*What is required:*
Print nothing but the lines below starting at the line that holds "match pm_leaf_count m with" and ending at the line that holds "Edit_Watched (on : bool)", including both, each exactly as written.

Collected data:
(* ===== verification/ViewLedger.v ===== *)
(** * Watch state: rows, edits, and the order they were published in

    [data/src/viewledger.rs], and the vocabulary of [data/src/viewstate.rs]: what became true of an
    item, which rows it reaches, and the table of published edits that a read overtaken by a press
    is patched from.  Sequence numbers are 64-bit and wrap. *)

From stdpp Require Import gmap.
From S2P Require Import Prelude Bytes.

#[local] Open Scope Z_scope.

(** ** Items and rows *)

(** A registry slot; an item is a slot and a rating key. *)
Abbreviation ServerId := Z.
Abbreviation Key := (Z * bytes)%type.

Definition same_item (a b : Key) : bool := (fst a =? fst b) && bool_decide (snd a = snd b).

Record SortInfo := mk_sort_info { si_view_count : option Z; si_last_viewed_at : option Z }.
#[export] Instance SortInfo_eta : Eta SortInfo := fun r => mk_sort_info (si_view_count r) (si_last_viewed_at r).
#[export] Instance SortInfo_eq_dec : EqDecision SortInfo.
Proof. solve_decision. Defined.

(** The fields of a catalog row that say which item it is and what its watch state is; the others
    are touched by nothing here. *)
Record PmsMovie := mk_movie {
  pm_sid : ServerId;
  pm_rk : bytes;
  pm_kind : Z;
  pm_resume_ms : Z;
  pm_show_rk : bytes;
  pm_season_index : Z;
  pm_unwatched : bool;
  pm_watched : bool;
  pm_leaf_count : option Z;
  pm_viewed_leaf_count : option Z;
  pm_sort_info : option SortInfo
}.
#[export] Instance PmsMovie_eta : Eta PmsMovie := fun r =>
  mk_movie (pm_sid r) (pm_rk r) (pm_kind r) (pm_resume_ms r) (pm_show_rk r) (pm_season_index r)
    (pm_unwatched r) (pm_watched r) (pm_leaf_count r) (pm_viewed_leaf_count r) (pm_sort_info r).

Definition KIND_SHOW : Z := 1.

Definition pm_key (m : PmsMovie) : Key := (pm_sid m, pm_rk m).

(** [pms::set_watched]. *)
Definition set_watched (m : PmsMovie) (on : bool) : PmsMovie :=
  let m := m <| pm_watched := on |> <| pm_unwatched := negb on |> <| pm_resume_ms := 0 |> in
  if (pm_kind m =? KIND_SHOW) || (pm_kind m =? 2) then
    match pm_leaf_count m with
    | Some leaves => m <| pm_viewed_leaf_count := Some (if on then leaves else 0) |>
    | None => m
    end
  else m.

(** ** Scopes, facts and edits *)

Inductive Scope :=
  | Scope_Leaf
  | Scope_Show
  | Scope_Season (show_rk : bytes) (index : Z)
  | Scope_Unknown.
#[export] Instance Scope_eq_dec : EqDecision Scope.
Proof. solve_decision. Defined.

Definition of_row (m : PmsMovie) : Scope :=
  if pm_kind m =? 1 then Scope_Show
  else if (pm_kind m =? 2) && negb (bool_decide (pm_show_rk m = []))
  then Scope_Season (pm_show_rk m) (pm_season_index m)
  else Scope_Leaf.

Record WatchSortFacts := mk_sort_facts { wf_count : option Z; wf_viewed_at : option Z }.
#[export] Instance WatchSortFacts_eq_dec : EqDecision WatchSortFacts.
Proof. solve_decision. Defined.

Definition sort_facts_of (m : PmsMovie) : option WatchSortFacts :=
  (fun f => mk_sort_facts (si_view_count f) (si_last_viewed_at f)) <$> pm_sort_info m.

Inductive ViewFact :=
  | Fact_Watched (on : bool)
  | Fact_LeftDeck
  | Fact_Facts (watched unwatched : bool) (resume_ms : Z) (sort : option WatchSortFacts)
  | Fact_Offset (ms dur_ms : Z).

Inductive ViewEdit :=
  | Edit_Watched (on : bool)
  | Edit_LeftDeck
  | Edit_Facts (watched unwatched : bool) (resume_ms : Z) (sort : option WatchSortFacts)
  | Edit_Offset (ms : Z).
#[export] Instance ViewEdit_eq_dec : EqDecision ViewEdit.
Proof. solve_decision. Defined.
Lemma moves_ok evs s s' : moves evs s s' -> state_ok s -> state_ok s'.
Proof. induction 1; [done|]. intros Hok. eauto using move_ok. Qed.

Lemma kick_moves evs s adapter keys profile :
  sends_now evs keys profile -> moves evs s (kick s adapter keys profile).
Proof.
  intros Hev. unfold kick. destruct (vs_sent s) as [r|] eqn:Hs; cbn [is_some orb]; [done|].
  destruct (0 <? vs_retry_cd s); [done|]. apply rtc_once.
  eapply move_kick; [exact Hev|done|apply kick_loop_kicked].
Qed.

Lemma mint_spec s id s' : mint_request_id s = Some (id, s') ->
  id = vs_next_request_id s /\ s' = s <| vs_next_request_id := vs_next_request_id s + 1 |>.
Proof.
  unfold mint_request_id, u32_checked, checked.
  destruct ((0 <=? _) && (_ <=? u32_max)); cbn; [|done]. by intros [= <- <-].
Qed.

Lemma record_seq t at_ edit seq t' : ledger_ok t -> room t 1 -> record t at_ edit = (seq, t') ->
  seq = le_seq t + 1 /\ t' = snd (record t at_ edit).
Proof. intros Hok Hr E. rewrite E. split; [|done]. unfold record in E. rewrite next_seq in E by done. by injection E. Qed.

Lemma request_moves past s adapter sid rk w scope guid keys profile s' calls queued :
  let evs := past ++ [Ev_run (Cmd_Request sid rk w scope guid) keys profile] in
  state_ok s -> room (vs_ledger s) 1 ->
  request s adapter sid rk w scope guid keys profile = Some (s', calls, queued) -> moves evs s s'.
Proof.
  intros evs Hok Hr. unfold request. destruct (key_of keys sid) as [key|] eqn:Hk; [|by intros [= <- <- <-]].
  destruct (record _ _ _) as [seq t] eqn:Erec. apply record_seq in Erec as [-> ->]; [|apply Hok|done].
  destruct (mint_request_id _) as [[id s1]|] eqn:Em; [|done]. apply mint_spec in Em as [-> ->].
  cbv zeta. cbn [mbind option_bind]. intros [= <- _ _].
  set (r := mk_req (vs_next_request_id s) (le_seq (vs_ledger s) + 1) sid key profile rk w scope guid false).
  etransitivity; [apply rtc_once, (move_press evs s r); [|done..]|].
  - exists past, (Ev_run (Cmd_Request sid rk w scope guid) keys profile). by split.
  - apply kick_moves. exists (Ev_run (Cmd_Request sid rk w scope guid) keys profile). split; [apply last_snoc|done].
Qed.
Lemma pump_progress s adapter a d :
  (forall r, vs_sent s = Some r -> ap_mail a !! adapter = Some (mk_completion (rq_id r) (Written d))) ->
  exists s' calls a', pump_with_gate s adapter true keys profile a = Some (s', calls, a')
    /\ frames_left s' <= Z.max 0 (frames_left s - 1) /\ vs_hold_refresh s' = vs_hold_refresh s
    /\ option_list (vs_sent s) ++ outgoing s' = outgoing s /\ (is_busy s = false -> is_busy s' = false)
    /\ refreshed (vs_want_hubs s || existsb owes_refresh (option_list ((fun r => (r, d)) <$> vs_sent s))) s' calls.
Proof.
  intros Hmail. unfold pump_with_gate. pose proof (retry_tick_spec s) as Ht.
  destruct (retry_tick s) as [due s1]. destruct Ht as (Hdue & Hcd & Hq & Hs & Hh & Hw).
  assert (H2 : exists c s2 calls a', take_completion s1 adapter true a = (c, a')
    /\ match c with
       | None => Some (s1, [])
       | Some c => r ← vs_sent s1;
           match cp_outcome c with
           | NotStarted => Some (restart_refused (s1 <| vs_sent := None |>) r keys profile, [])
           | Written done => Some (land_written (s1 <| vs_sent := None |>) r done)
           end
       end = Some (s2, calls)
    /\ vs_sent s2 = None /\ vs_queue s2 = vs_queue s /\ vs_retry_cd s2 = vs_retry_cd s1
    /\ vs_hold_refresh s2 = vs_hold_refresh s /\ refreshes calls = []
    /\ vs_want_hubs s2 = vs_want_hubs s || existsb owes_refresh (option_list ((fun r => (r, d)) <$> vs_sent s))).
  { unfold take_completion. cbn [negb]. rewrite Hs. destruct (vs_sent s) as [r|] eqn:Er.
    - rewrite (Hmail r eq_refl). cbn [cp_id]. rewrite Z.eqb_refl.
      pose proof (land_written_spec (s1 <| vs_sent := None |>) r d) as Hl.
      destruct (land_written _ r d) as [s2 calls] eqn:El. destruct Hl as ((Hq2 & Hs2 & Hc2 & Hh2) & Hw2 & Hcs).
      eexists _, s2, calls, _. split; [reflexivity|]. cbn [mbind option_bind cp_outcome]. rewrite El.
      split_and!; [done|done|by rewrite Hq2|done|by rewrite Hh2|done|]. rewrite Hw2. cbn. by rewrite Hw, orb_false_r.
    - destruct (ap_mail a !! adapter); (eexists None, s1, [], _; split; [reflexivity|]);
        (split_and!; [congruence..|done|cbn; by rewrite Hw, orb_false_r]). }
  destruct H2 as (c & s2 & calls & a' & -> & -> & Hs2 & Hq2 & Hc2 & Hh2 & Hcs & Hw2). cbn [mbind option_bind].
  assert (Htail : let '(s', calls') := pump_tail s2 due adapter calls in
    frames_left s' <= Z.max 0 (frames_left s - 1) /\ vs_hold_refresh s' = vs_hold_refresh s2
    /\ outgoing s' = outgoing s2 /\ (is_busy s2 = false -> is_busy s' = false)
    /\ refreshed (vs_want_hubs s2) s' calls').
  { apply pump_tail_progress; [done|done| | | |lia].
    - intros ->. symmetry in Hdue. apply Z.leb_le in Hdue. rewrite Hc2, Hcd. destruct (Z.ltb_spec 0 (vs_retry_cd s)); lia.
    - intros _. rewrite Hq2. unfold frames_left. rewrite pending_length. destruct (is_some _); lia.
    - intros ->. symmetry in Hdue. apply Z.leb_gt in Hdue. rewrite Hq2, Hc2, Hcd. unfold frames_left.
      rewrite pending_length. rewrite (proj2 (Z.ltb_lt _ _)) by lia. destruct (is_some _); lia. }
  destruct (pump_tail s2 due adapter calls) as [s' calls'] eqn:Et. destruct Htail as (Hf & Hhold & Ho & Hbusy & Hr).
  exists s', calls', a'. split.
  { unfold pump_tail in Et. cbv zeta in Et. destruct (is_busy _ || _); [by injection Et as <- <-|].
    destruct (vs_want_hubs (if due then _ else _)); by injection Et as <- <-. }
  split_and!; [done|congruence| | |by rewrite <- Hw2].
  - rewrite Ho. unfold outgoing. by rewrite Hs2, Hq2.
  - unfold is_busy at 1. intros Hb. apply Hbusy. unfold is_busy. rewrite Hs2, Hq2, orb_false_r.
    by apply orb_false_iff in Hb as [? _].
Qed.

Lemma answered_frame_progress w d : exists w' answered calls, answered_frame w d = Some (w', answered, calls)
  /\ frames_left (ws_state w') <= Z.max 0 (frames_left (ws_state w) - 1)
  /\ vs_hold_refresh (ws_state w') = vs_hold_refresh (ws_state w)
  /\ (option_list answered).*1 ++ outgoing (ws_state w') = outgoing (ws_state w)
  /\ (is_busy (ws_state w) = false -> is_busy (ws_state w') = false)
  /\ refreshed (vs_want_hubs (ws_state w) || existsb owes_refresh (option_list answered)) (ws_state w') calls.
Proof.
  unfold answered_frame.
  assert (H : exists w1, match vs_sent (ws_state w) with
      | Some r => fst <$> step w (Ev_answer (vw_adapter (ws_viewstate w)) (view_write_addr (rq_id r)) (Written d))
      | None => Some w end = Some w1 /\ ws_viewstate w1 = ws_viewstate w
    /\ forall r, vs_sent (ws_state w) = Some r ->
         ap_mail (ws_adapters w1) !! vw_adapter (ws_viewstate w) = Some (mk_completion (rq_id r) (Written d))).
  { destruct (vs_sent (ws_state w)) as [r|]; cbn; [|by eexists].
    eexists. split; [reflexivity|]. split; [done|]. intros r' [= <-]. cbn. by rewrite lookup_insert_eq. }
  destruct H as (w1 & -> & Hv & Hm). cbn [mbind option_bind step]. unfold viewstate_pump, store_pump.
  rewrite Hv. destruct (pump_progress (ws_state w) (vw_adapter (ws_viewstate w)) (ws_adapters w1) d Hm)
    as (s' & calls & a' & Hp & Hf & Hh & Ho & Hb & Hr). unfold ws_state in Hp. rewrite Hp. cbn [mbind option_bind].
  eexists _, _, _. split; [reflexivity|]. cbn [out_calls].
  match goal with |- frames_left (ws_state ?x) <= _ /\ _ =>
    assert (Hx : ws_state x = s') by (unfold ws_state; cbn; by destruct (negb _)); rewrite !Hx end.
  split_and!; [done..| |done|done]. rewrite <- Ho. by destruct (vs_sent _).
Qed.

Lemma not_busy_outgoing s : is_busy s = false -> outgoing s = [].
Proof.
  unfold is_busy, outgoing. destruct (vs_sent s); cbn; [by rewrite orb_true_r|].
  case_bool_decide as H; [by rewrite H|done].
Qed.

(** The frames of a burst: what is answered, in order, and the refresh. *)
Lemma answered_frames_progress ds : forall w, exists w' log calls,
  answered_frames w ds = Some (w', log, calls)
  /\ frames_left (ws_state w') <= Z.max 0 (frames_left (ws_state w) - Z.of_nat (List.length ds))
  /\ vs_hold_refresh (ws_state w') = vs_hold_refresh (ws_state w)
  /\ log.*1 ++ outgoing (ws_state w') = outgoing (ws_state w)
  /\ (is_busy (ws_state w) = false -> is_busy (ws_state w') = false)
  /\ let owed := vs_want_hubs (ws_state w) || existsb owes_refresh log in
     (ds <> [] -> refreshed owed (ws_state w') calls)
     /\ (ds = [] -> refreshes calls = []).
Proof.
  induction ds as [|d ds IH]; intros w; cbn [answered_frames List.length].
  - exists w, [], []. split_and!; [done|lia|done..].
  - destruct (answered_frame_progress w d) as (w1 & answered & calls1 & -> & Hf & Hh & Ho & Hb & Hw1 & Hr1). cbn [mbind option_bind].
    destruct (IH w1) as (w' & log & calls & Ha & Hf' & Hh' & Ho' & Hb' & Hrest & Hnone). rewrite Ha. cbn [mbind option_bind].
    exists w', (option_list answered ++ log), (calls1 ++ calls). split_and!; [done|lia|congruence| |auto| |done].
    { by rewrite fmap_app, <- app_assoc, Ho'. }
    intros _. rewrite existsb_app, orb_assoc.
    set (owed1 := vs_want_hubs (ws_state w) || _) in *. unfold refreshed in *. rewrite refreshes_app, Hr1.
    destruct ds as [|d' ds].
    { injection Ha as <- <- <-. cbn [existsb]. rewrite app_nil_r, orb_false_r. split; [done|done]. }
    destruct (Hrest ltac:(done)) as [Hw' ->]. rewrite Hw', Hw1. clear Hw' Hw1.
    destruct owed1; [|done]. cbn [andb orb]. rewrite Hh', Hh.
    destruct (vs_hold_refresh (ws_state w)); [by rewrite !orb_true_r|]. rewrite !orb_false_r.
    destruct (is_busy (ws_state w1)) eqn:Eb; [done|]. cbn [orb negb].
    rewrite (not_busy_outgoing _ Eb) in Ho'. apply app_nil in Ho' as [Hlog _]. apply fmap_nil_inv in Hlog as ->.
    cbn [existsb andb]. by rewrite (Hb' eq_refl).
Qed.
End Frames.

(** C34. A burst ends.  Whatever is queued or out, if the worker answers each write that goes out, taken
    or refused by the server, then after two frames per write and the retry wait no step has
    panicked and nothing is queued or out any more: the write that was out and each queued one that
    may still go were answered, once and in order.  And the hubs were asked to fetch again, once,
    exactly when a refresh was owed before or one of those answers owed it; while the player holds
    the refresh back it is not asked for, and stays owed. *)
Theorem a_burst_ends keys profile w ds :
  frames_left (ws_state w) < Z.of_nat (List.length ds) ->
  exists w' log calls, answered_frames keys profile w ds = Some (w', log, calls)
    /\ pending (ws_state w') = []
    /\ log.*1 = outgoing keys profile (ws_state w)
    /\ let owed := vs_want_hubs (ws_state w) || existsb owes_refresh log in
       if vs_hold_refresh (ws_state w)
       then vs_want_hubs (ws_state w') = owed /\ refreshes calls = []
       else vs_want_hubs (ws_state w') = false /\ refreshes calls = if owed then the_refresh else [].
Proof.
  intros Hlen.
  destruct (answered_frames_progress keys profile ds w) as (w' & log & calls & Ha & Hf & Hh & Ho & _ & Hr & _).
  assert (Hp : pending (ws_state w') = []).
  { unfold frames_left at 1 in Hf. rewrite pending_length in Hf. unfold pending.
    destruct (vs_sent (ws_state w')); cbn [is_some] in Hf; [lia|].
    destruct (vs_queue (ws_state w')); [done|]. cbn in Hf. lia. }
  assert (Hidle : is_busy (ws_state w') = false).
  { unfold pending in Hp. unfold is_busy. apply app_nil in Hp as [Hs ->]. by destruct (vs_sent (ws_state w')). }
  exists w', log, calls. split_and!; [done|done| |].
  - by rewrite (not_busy_outgoing _ _ _ Hidle), app_nil_r in Ho.
  - destruct Hr as [Hw Hc].
    { intros ->. cbn [List.length] in Hlen. unfold frames_left in Hlen. rewrite pending_length in Hlen.
      destruct (is_some _); lia. }
    cbv zeta. rewrite Hidle, Hh in Hw, Hc. cbn [orb] in Hw, Hc. rewrite Hw, Hc.
    destruct (vs_hold_refresh (ws_state w)); cbn [negb]; by rewrite ?andb_true_r, ?andb_false_r.
Qed.
(** What one turn of a replay does. *)
Lemma replay_take g g' (p : GatePhase) ord (got : bool) : replaying g -> phase g ord = (p, g') -> p <> Phase_Hold ->
  let g'' := if got then landed g' ord else g' in
  replaying g'' /\ exists d, grade (recorded_left g) (if got then [(gs_frame (ga_state g), ord)] else []) = Some (d, recorded_left g'')
    /\ gs_diffs (ga_state g'') = gs_diffs (ga_state g) ++ List.firstn (MAX_DIFFS - List.length (gs_diffs (ga_state g))) d.
Proof.
  intros Hg Hp Hh. destruct (phase_replay _ _ _ _ Hg Hp) as (Hsame & Hf & Hahead). specialize (Hahead Hh).
  pose proof (same_replaying _ _ Hsame Hg) as Hg'. destruct Hsame as (_ & _ & Hs & Hd). destruct got; cbv zeta.
  - destruct (grade_one g' ord Hg') as [Hr (d & Hgr & Hdf & _)].
    { intros r. unfold next_recorded in *. rewrite Hs, Hf. apply Hahead. }
    split; [done|]. exists d. unfold recorded_left in Hgr at 1. rewrite Hs, Hf in Hgr. rewrite Hd in Hdf. by split.
  - split; [done|]. exists []. unfold recorded_left. rewrite Hs, Hd, firstn_nil, app_nil_r. by split.
Qed.

Lemma note_plain_replay g ord : replaying g -> note_plain_take g ord = Some g.
Proof. intros [_ Hm _]. unfold note_plain_take. by rewrite Hm. Qed.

*Task answer:*
    match pm_leaf_count m with
    | Some leaves => m <| pm_viewed_leaf_count := Some (if on then leaves else 0) |>
    | None => m
    end
  else m.

(** ** Scopes, facts and edits *)

Inductive Scope :=
  | Scope_Leaf
  | Scope_Show
  | Scope_Season (show_rk : bytes) (index : Z)
  | Scope_Unknown.
#[export] Instance Scope_eq_dec : EqDecision Scope.
Proof. solve_decision. Defined.

Definition of_row (m : PmsMovie) : Scope :=
  if pm_kind m =? 1 then Scope_Show
  else if (pm_kind m =? 2) && negb (bool_decide (pm_show_rk m = []))
  then Scope_Season (pm_show_rk m) (pm_season_index m)
  else Scope_Leaf.

Record WatchSortFacts := mk_sort_facts { wf_count : option Z; wf_viewed_at : option Z }.
#[export] Instance WatchSortFacts_eq_dec : EqDecision WatchSortFacts.
Proof. solve_decision. Defined.

Definition sort_facts_of (m : PmsMovie) : option WatchSortFacts :=
  (fun f => mk_sort_facts (si_view_count f) (si_last_viewed_at f)) <$> pm_sort_info m.

Inductive ViewFact :=
  | Fact_Watched (on : bool)
  | Fact_LeftDeck
  | Fact_Facts (watched unwatched : bool) (resume_ms : Z) (sort : option WatchSortFacts)
  | Fact_Offset (ms dur_ms : Z).

Inductive ViewEdit :=
  | Edit_Watched (on : bool)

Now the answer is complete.